Saved entries
(** Every run follows one of the ten paths. *)
Lemma Run_paths t ctx : RunPath t ctx (Run t ctx []).
Proof.
  unfold_run. simpl. split_answers.
  all: try (econstructor; unfold enabled; eauto; fail).
  all: first
    [ eapply path_thanos_route with (dash := []) (grafanaURL := None)
    | eapply path_thanos_route with (dash := [_; _]) (grafanaURL := Some _)
    | eapply path_thanos_url with (dash := []) (grafanaURL := None)
    | eapply path_thanos_url with (dash := [_; _]) (grafanaURL := Some _)
    | eapply path_upsert with (dash := []) (grafanaURL := None)
    | eapply path_upsert with (dash := [_; _]) (grafanaURL := Some _)
    | eapply path_success with (dash := []) (grafanaURL := None)
    | eapply path_success with (dash := [_; _]) (grafanaURL := Some _) ];
    unfold enabled; eauto using Dashboard.
Qed.

(** Case analysis on the path a run takes; the optional block is split
    into its two shapes so that every call list is explicit. *)
Ltac run_paths t ctx :=
  unfold outcome, trace in *;
  destruct (Run_paths t ctx);
  repeat match goal with
    | H : Dashboard _ _ _ _ |- _ => destruct H
    | H : ?cm = SharingConfig _ _ _ _ _ |- _ => subst cm
    end;
  unfold prologue; simpl.

(** Rewriting with the answers of the collaborators on a path. *)
Ltac use_answers :=
  unfold resolution, call_error, RouteOf, enabled in *; simpl in *;
  repeat match goal with
    | H : ?l = _ |- context [?l] => rewrite H
    | H : ?l = _, H' : context [?l] |- _ =>
        tryif constr_eq H H' then fail else rewrite H in H'
    end; simpl in *.

Ltac answers := use_answers; simplify_eq; use_answers; simplify_eq.

(** [l = before ++ [c]] for an explicit list [l]. *)
Ltac split_last :=
  first
    [ eexists [], _; split; [reflexivity |]
    | eexists [_], _; split; [reflexivity |]
    | eexists [_; _], _; split; [reflexivity |]
    | eexists [_; _; _], _; split; [reflexivity |]
    | eexists [_; _; _; _], _; split; [reflexivity |]
    | eexists [_; _; _; _; _], _; split; [reflexivity |]
    | eexists [_; _; _; _; _; _], _; split; [reflexivity |]
    | eexists [_; _; _; _; _; _; _], _; split; [reflexivity |]
    | eexists [_; _; _; _; _; _; _; _], _; split; [reflexivity |]
    | eexists [_; _; _; _; _; _; _; _; _], _; split; [reflexivity |]
    | eexists [_; _; _; _; _; _; _; _; _; _], _; split; [reflexivity |] ].

(** A property of every element of an explicit list. *)
Ltac each_call :=
  repeat first [ apply Forall_nil_2 | apply Forall_cons_2 ];
  use_answers; try done.

(** C1.  If the descriptor lookup or the URL resolution of a mandatory
    endpoint (Prometheus, Alertmanager, Thanos Querier) answers with an
    error, Run returns an error, CreateOrUpdateConfigMap is not called,
    and the run stops at its first failing call: every call before the
    last one succeeded, the last one failed, and nothing follows it. *)
Theorem mandatory_failure_aborts t ctx ep :
  mandatory ep = true ->
  is_Err (resolution t ctx ep) = true ->
  (exists e, outcome t ctx = Some e) /\
  (forall cm, CreateOrUpdateConfigMapCall cm ∉ trace t ctx) /\
  exists before c,
    trace t ctx = before ++ [c] /\
    is_Some (call_error t ctx c) /\
    Forall (fun c' => call_error t ctx c' = None) before.
Proof.
  intros Hm Hfail. revert Hfail.
  run_paths t ctx.
  all: intros Hfail.
  all: try (destruct ep; use_answers; discriminate).
  all: split; [eauto |]; split; [intros doc Hin; which_call Hin |].
  all: split_last; split; [use_answers; eauto | each_call].
Qed.

(** Where an element can sit in a list whose head is known. *)
Lemma cons_eq_app_cons {A} (x c : A) (l before after : list A) :
  x :: l = before ++ c :: after ->
  before = [] /\ c = x /\ after = l \/
  exists before', before = x :: before' /\ l = before' ++ c :: after.
Proof.
  destruct before as [| y before']; simpl; intros [= -> ->]; [by left |].
  right. by exists before'.
Qed.

Lemma nil_eq_app_cons {A} (c : A) (before after : list A) :
  [] = before ++ c :: after -> False.
Proof. by destruct before. Qed.

(** The position of a call in an explicit list of calls, case by case. *)
Ltac split_at H :=
  repeat
    (apply cons_eq_app_cons in H as [(-> & ? & ->) | (? & -> & H)]);
  try (apply nil_eq_app_cons in H; contradiction);
  simplify_eq/=.

(** C2, as the code has it.  Run makes its calls in the order of its
    text: lookup and resolution of Prometheus, lookup and resolution of
    Alertmanager, the read of the feature flag, then (only when enabled)
    lookup and resolution of Grafana, then lookup and resolution of Thanos
    Querier, then assembly and upsert.  Each call is made only after every
    earlier one succeeded, and the run goes on until a call fails, whose
    wrapped error it returns, or until all these calls are made, and then
    it returns nil.  So the dashboard endpoint is attempted only with the
    flag set, after the query-serving and alert-routing endpoints have
    resolved and before any call for the long-term-query endpoint, which
    with the flag set is attempted only after the dashboard endpoint has
    resolved. *)
Theorem calls_follow_program_order t ctx :
  map rank (trace t ctx) `prefix_of` program_order (enabled t) /\
  (exists before c,
     trace t ctx = before ++ [c] /\
     Forall (fun c' => call_error t ctx c' = None) before /\
     ((exists cause,
         call_error t ctx c = Some cause /\
         outcome t ctx = Some (Wrap cause (annotation c))) \/
      (call_error t ctx c = None /\
       map rank (trace t ctx) = program_order (enabled t) /\
       outcome t ctx = None))) /\
  (forall before c after,
     trace t ctx = before ++ c :: after ->
     endpoint_of c = Some Grafana ->
     enabled t = true /\
     (exists route url,
        GetRouteURLCall Prometheus route ∈ before /\
        GetRouteURL (client t) ctx route = Ok url) /\
     (exists route url,
        GetRouteURLCall Alertmanager route ∈ before /\
        GetRouteURL (client t) ctx route = Ok url) /\
     (forall c', c' ∈ before -> endpoint_of c' ≠ Some ThanosQuerier)) /\
  (forall before c after,
     trace t ctx = before ++ c :: after ->
     endpoint_of c = Some ThanosQuerier ->
     enabled t = true ->
     exists route url,
       GetRouteURLCall Grafana route ∈ before /\
       GetRouteURL (client t) ctx route = Ok url).
Proof.
  split; [| split; [| split]].
  - run_paths t ctx; use_answers; eexists; reflexivity.
  - run_paths t ctx.
    all: split_last; split; [each_call |].
    all: first
      [ left; eexists; split; [use_answers; reflexivity | reflexivity]
      | right; use_answers; done ].
  - run_paths t ctx; intros before c after Hcalls Hep;
      split_at Hcalls; try discriminate.
    all: split; [assumption |].
    all: split; [eexists _, _; split; [find_call | eassumption] |].
    all: split; [eexists _, _; split; [find_call | eassumption] |].
    all: intros c' Hin; which_call Hin; done.
  - run_paths t ctx; intros before c after Hcalls Hep Hon;
      split_at Hcalls; try discriminate; try congruence.
    all: eexists _, _; split; [find_call | eassumption].
Qed.

(** C3.  With the dashboard disabled no call is made for the Grafana
    endpoint, an error returned by Run is never the error of a Grafana
    call, the document is assembled with no dashboard URL, and whether
    the run succeeds is decided by the mandatory endpoints and the upsert
    alone.  In the document of the spec the dashboard key is then
    absent. *)
Theorem disabled_dashboard_untouched t ctx :
  enabled t = false ->
  (forall c, c ∈ trace t ctx -> endpoint_of c ≠ Some Grafana) /\
  (forall e, outcome t ctx = Some e ->
     exists c cause,
       last (trace t ctx) = Some c /\ endpoint_of c ≠ Some Grafana /\
       call_error t ctx c = Some cause /\ e = Wrap cause (annotation c)) /\
  (forall p a g th, SharingConfigCall p a g th ∈ trace t ctx -> g = None) /\
  (forall cm, cm ∈ upserts (trace t ctx) ->
     exists p a th, cm = SharingConfig (factory t) p a None th) /\
  (forall p a th,
     resolution t ctx Prometheus = Ok p ->
     resolution t ctx Alertmanager = Ok a ->
     resolution t ctx ThanosQuerier = Ok th ->
     upserts (trace t ctx) = [SharingConfig (factory t) p a None th] /\
     (outcome t ctx = None <->
      CreateOrUpdateConfigMap (client t) ctx
        (SharingConfig (factory t) p a None th) = None)) /\
  (forall URLString namespace name dashboardKey,
     SharingConfig (factory t)
       = BuildSharedDocument URLString namespace name dashboardKey ->
     dashboardKey ∉ ["prometheus"; "alertmanager"; "thanosQuerier"] ->
     forall cm, cm ∈ upserts (trace t ctx) ->
       Data cm !! dashboardKey = None).
Proof.
  intros Hoff.
  assert (Hdoc : forall cm, cm ∈ upserts (trace t ctx) ->
            exists p a th, cm = SharingConfig (factory t) p a None th).
  { revert Hoff. run_paths t ctx; intros Hoff doc Hin;
      try congruence; which_call Hin; eauto. }
  split; [| split; [| split; [| split; [exact Hdoc | split]]]].
  - revert Hoff. run_paths t ctx; intros Hoff c Hin;
      try congruence; which_call Hin; done.
  - revert Hoff. run_paths t ctx; intros Hoff e' He;
      try congruence; simplify_eq.
    all: eexists _, _; split; [reflexivity |]; use_answers; done.
  - revert Hoff. run_paths t ctx; intros Hoff p a g th Hin;
      try congruence; which_call Hin; done.
  - revert Hoff. run_paths t ctx; intros Hoff p a th Hp Ha Hth;
      try congruence; use_answers; simplify_eq; try done.
    all: split; [done | split; [done | congruence]].
  - intros URLString namespace name key Hmodel Hkey cm Hin.
    destruct (Hdoc cm Hin) as (p & a & th & ->).
    rewrite Hmodel. simpl.
    apply not_elem_of_cons in Hkey as [? Hkey].
    apply not_elem_of_cons in Hkey as [? Hkey].
    apply not_elem_of_cons in Hkey as [? _].
    rewrite !lookup_insert_ne by done. by apply lookup_singleton_ne.
Qed.

(** C4.  With the dashboard enabled and its route resolved to
    [grafanaURL], the dashboard slot of every assembled document holds
    exactly [grafanaURL]; when the mandatory endpoints resolve as well the
    document is assembled and handed to the upsert.  In the document of
    the spec the dashboard key then maps to the printed [grafanaURL]. *)
Theorem enabled_dashboard_url_passed t ctx grafanaRoute grafanaURL :
  enabled t = true ->
  GrafanaRoute (factory t) = Ok grafanaRoute ->
  GetRouteURL (client t) ctx grafanaRoute = Ok grafanaURL ->
  (forall p a g th,
     SharingConfigCall p a g th ∈ trace t ctx -> g = Some grafanaURL) /\
  (forall cm, cm ∈ upserts (trace t ctx) ->
     exists p a th, cm = SharingConfig (factory t) p a (Some grafanaURL) th) /\
  (forall p a th,
     resolution t ctx Prometheus = Ok p ->
     resolution t ctx Alertmanager = Ok a ->
     resolution t ctx ThanosQuerier = Ok th ->
     SharingConfigCall p a (Some grafanaURL) th ∈ trace t ctx /\
     upserts (trace t ctx)
       = [SharingConfig (factory t) p a (Some grafanaURL) th]) /\
  (forall URLString namespace name dashboardKey,
     SharingConfig (factory t)
       = BuildSharedDocument URLString namespace name dashboardKey ->
     forall cm, cm ∈ upserts (trace t ctx) ->
       Data cm !! dashboardKey = Some (URLString grafanaURL)).
Proof.
  intros Hon Hroute Hurl.
  assert (Hdoc : forall cm, cm ∈ upserts (trace t ctx) ->
            exists p a th,
              cm = SharingConfig (factory t) p a (Some grafanaURL) th).
  { revert Hon Hroute Hurl. run_paths t ctx; intros Hon Hroute Hurl doc Hin;
      try congruence; which_call Hin; answers; eauto. }
  split; [| split; [exact Hdoc | split]].
  - revert Hon Hroute Hurl.
    run_paths t ctx; intros Hon Hroute Hurl p a g th Hin;
      try congruence; which_call Hin; answers; congruence.
  - revert Hon Hroute Hurl.
    run_paths t ctx; intros Hon Hroute Hurl p a th Hp Ha Hth;
      try congruence; answers; try done.
    all: split; [find_call | done].
  - intros URLString namespace name key Hmodel cm Hin.
    destruct (Hdoc cm Hin) as (p & a & th & ->).
    rewrite Hmodel. simpl. apply lookup_insert_eq.
Qed.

## INSTRUCTIONS TO FOLLOW:
Show all lines from the data that contain "only".

## OUTPUT:
    Alertmanager, the read of the feature flag, then (only when enabled)
    Querier, then assembly and upsert.  Each call is made only after every
    it returns nil.  So the dashboard endpoint is attempted only with the
    with the flag set is attempted only after the dashboard endpoint has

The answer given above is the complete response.